China cuts U.S. Treasury holdings to 17-year low as reserves shift
China's U.S. Treasury holdings have fallen to a 17-year low as Beijing reallocates reserves into gold and overseas equities. The shift reshapes reserve risk and global demand for Treasuries.

China has reduced its holdings of U.S. Treasury securities to roughly $682.6–$688.7 billion in recent months, the lowest level since 2008, official U.S. Treasury data show. The month-by-month snapshots place holdings at $688.7 billion in October 2025 and $682.6 billion in November 2025, marking the continuation of a near-decade decline as Beijing accelerates diversification of its foreign-exchange reserves.
The downward move is part of a broader strategy to rebalance reserve portfolios toward gold and overseas equities. People’s Bank of China disclosures indicate gold reserves reached 74.15 million ounces at end-December 2025, an increase of 30,000 ounces from the prior month and the 14th consecutive monthly rise in reported gold holdings. Analysts and Chinese economists interpret this pattern as deliberate portfolio optimisation aimed at strengthening resilience amid geopolitical tensions.
Jefferies analyst Christopher Wood noted that the October 2025 Treasury figure of $688.7 billion was about $95.5 billion, or roughly 12 percent, below a February 2025 peak of $784.3 billion, and roughly $628 billion, or 48 percent, below the November 2013 peak of $1.32 trillion. The cumulative trend includes earlier declines totaling $334.6 billion between February 2021 and October 2023, followed by a pause in 2024 before fresh reductions resumed.
Chinese academics framed the shift as prudent risk management. Xi Junyang, professor at Shanghai University of Finance and Economics, said the move "strengthens the overall safety and stability of the portfolio" and underscored that the proportion of gold in China’s reserves remains low compared with other major economies, implying further accumulation is likely. Shao Yu, chief economist at the Sci‑tech Innovation Management Research Centre at Fudan University, criticized the scale of U.S. debt accumulation, calling it "a Ponzi scheme" and saying "China doesn't want to play this game anymore," signaling a political as well as financial rationale for the reallocations.

The reallocation has international resonance. In the same U.S. Treasury data cycle, Japan increased holdings by about $2.6 billion to roughly $1.2 trillion and the United Kingdom added $10.6 billion to reach $888.5 billion, underscoring diverging reserve behaviours among major holders. Market participants warn that Treasuries still furnish critical liquidity, making a sudden, large-scale Chinese sell-off unlikely; the more plausible risk for global markets is a steady, deliberate reduction in reliance on dollar-denominated instruments that, over time, could push U.S. borrowing costs modestly higher.

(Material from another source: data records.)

(* ===== verification/ApiHash.v ===== *)
(** * The hashes of the API crash sweep

    [src/tools/fffs_api_crash_sweep.c], the comparison of the file system with
    the expected files: both are reduced to an FNV-1a hash over the files in the
    order of their names, with the generated content of the expected files, and
    with what [fffs_list] and [fffs_read] return for those of the file system.
    The two hashes agree when the files do, whatever the slots and the order in
    which the file system lists them. *)

From stdpp Require Import sorting.
From S2P Require Export ApiModel HostRun.

#[local] Open Scope Z_scope.
#[local] Open Scope fffs_scope.

(** ** Strings and sorting

    Of the standard library: [strlen] stops at the first null byte, [strcmp]
    orders by bytes, [qsort] sorts.  [qsort] may order equal elements as it
    likes; the elements that are sorted here have different names. *)

Fixpoint c_str (l : list Z) : list Z :=
  match l with
  | [] => []
  | x :: l => if x =? 0 then [] else x :: c_str l
  end.

(** [strcmp(a, b) <= 0]. *)
Fixpoint strcmp_le (a b : list Z) : bool :=
  match a, b with
  | [], _ => true
  | _ :: _, [] => false
  | x :: a, y :: b => if x =? y then strcmp_le a b else x <? y
  end.

Definition name_le (a b : list Z) : Prop := strcmp_le a b = true.

#[global] Instance name_le_dec : RelDecision name_le.
Proof. intros a b. unfold name_le. apply _. Defined.

#[global] Instance name_le_total : Total name_le.
Proof.
  unfold name_le. intros a. induction a as [| x a IH]; intros b; [by left |].
  destruct b as [| y b]; [by right |]. cbn [strcmp_le]. rewrite (Z.eqb_sym y x).
  destruct (Z.eqb_spec x y) as [-> | Hne]; [apply IH |].
  destruct (Z.ltb_spec x y); [by left |]. right. by apply Z.ltb_lt; lia.
Qed.

#[global] Instance name_le_antisymm : AntiSymm (=) name_le.
Proof.
  unfold name_le. intros a. induction a as [| x a IH]; intros [| y b]; cbn [strcmp_le]; try done.
  rewrite (Z.eqb_sym y x). destruct (Z.eqb_spec x y) as [-> | Hne].
  - intros Hab Hba. f_equal. by apply IH.
  - intros ?%Z.ltb_lt ?%Z.ltb_lt. lia.
Qed.

#[global] Instance name_le_trans : Transitive name_le.
Proof.
  unfold name_le. intros a. induction a as [| x a IH]; intros [| y b] [| z c];
    cbn [strcmp_le]; try done.
  destruct (Z.eqb_spec x y) as [-> | Hxy]; destruct (Z.eqb_spec y z) as [-> | Hyz];
    intros H1 H2; try apply Z.ltb_lt in H1; try apply Z.ltb_lt in H2.
  - by eapply IH.
  - destruct (Z.eqb_spec y z); [done |]. by apply Z.ltb_lt.
  - destruct (Z.eqb_spec x z); [done |]. by apply Z.ltb_lt.
  - destruct (Z.eqb_spec x z); [lia |]. apply Z.ltb_lt. lia.
Qed.

Section NameSort.
Context {A : Type} (name : A -> list Z).

Definition by_name (a b : A) : Prop := name_le (name a) (name b).

#[global] Instance by_name_dec : RelDecision by_name.
Proof. intros a b. unfold by_name. apply _. Defined.

#[global] Instance by_name_total : Total by_name.
Proof. intros a b. apply (name_le_total (name a) (name b)). Qed.

Definition name_sort (l : list A) : list A := merge_sort by_name l.

Lemma name_sort_perm l : name_sort l ≡ₚ l.
Proof. apply merge_sort_Permutation. Qed.

Lemma name_sort_sorted l : Sorted name_le (name <$> name_sort l).
Proof.
  pose proof (Sorted_merge_sort by_name l) as Hs. unfold name_sort.
  induction Hs as [| a l' Hs IH Hd]; [constructor |]. constructor; [done |].
  destruct Hd; constructor. done.
Qed.

(** Elements with different names have one sorted order. *)
Lemma name_sorted_unique (l1 l2 : list A) :
  l1 ≡ₚ l2 -> NoDup (name <$> l1) ->
  Sorted name_le (name <$> l1) -> Sorted name_le (name <$> l2) -> l1 = l2.
Proof.
  intros Hp Hnd Hs1 Hs2.
  assert (Hn : name <$> l1 = name <$> l2)
    by (apply (Sorted_unique name_le); [done | done | by apply fmap_Permutation]).
  clear Hs1 Hs2. revert l2 Hp Hn. induction l1 as [| a l1 IH]; intros [| b l2] Hp Hn; try done.
  rewrite !fmap_cons in Hn, Hnd. injection Hn as Hab Hn. apply NoDup_cons in Hnd as [Hna Hnd].
  assert (a = b) as <-.
  { assert (Ha : a ∈ b :: l2) by (rewrite <- Hp; left).
    apply elem_of_cons in Ha as [-> | Ha]; [done |]. destruct Hna. rewrite Hn.
    by apply list_elem_of_fmap_2. }
  f_equal. apply IH; [done | by apply Permutation_cons_inv in Hp | done].
Qed.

Policy implications are significant. For Beijing, shifting into gold and overseas equities reduces exposure to potential economic coercion and the volatility of U.S. fiscal and monetary policy. For the United States, the trend highlights the structural vulnerability of relying on foreign official buyers to absorb large and persistent fiscal financing needs. For global markets, the change underscores a gradual, multi-year de-risking from dollar-centric assets that will be monitored closely by central banks, sovereign wealth funds, and fixed-income investors.
While the Treasury snapshots give clear, verifiable totals for recent months, they do not provide a full breakdown of China’s entire reserve allocation, leaving gaps in understanding the precise scale and pace of reallocation. Nonetheless, the data depict a notable shift in the composition of the world’s largest official foreign-exchange reserve holdings.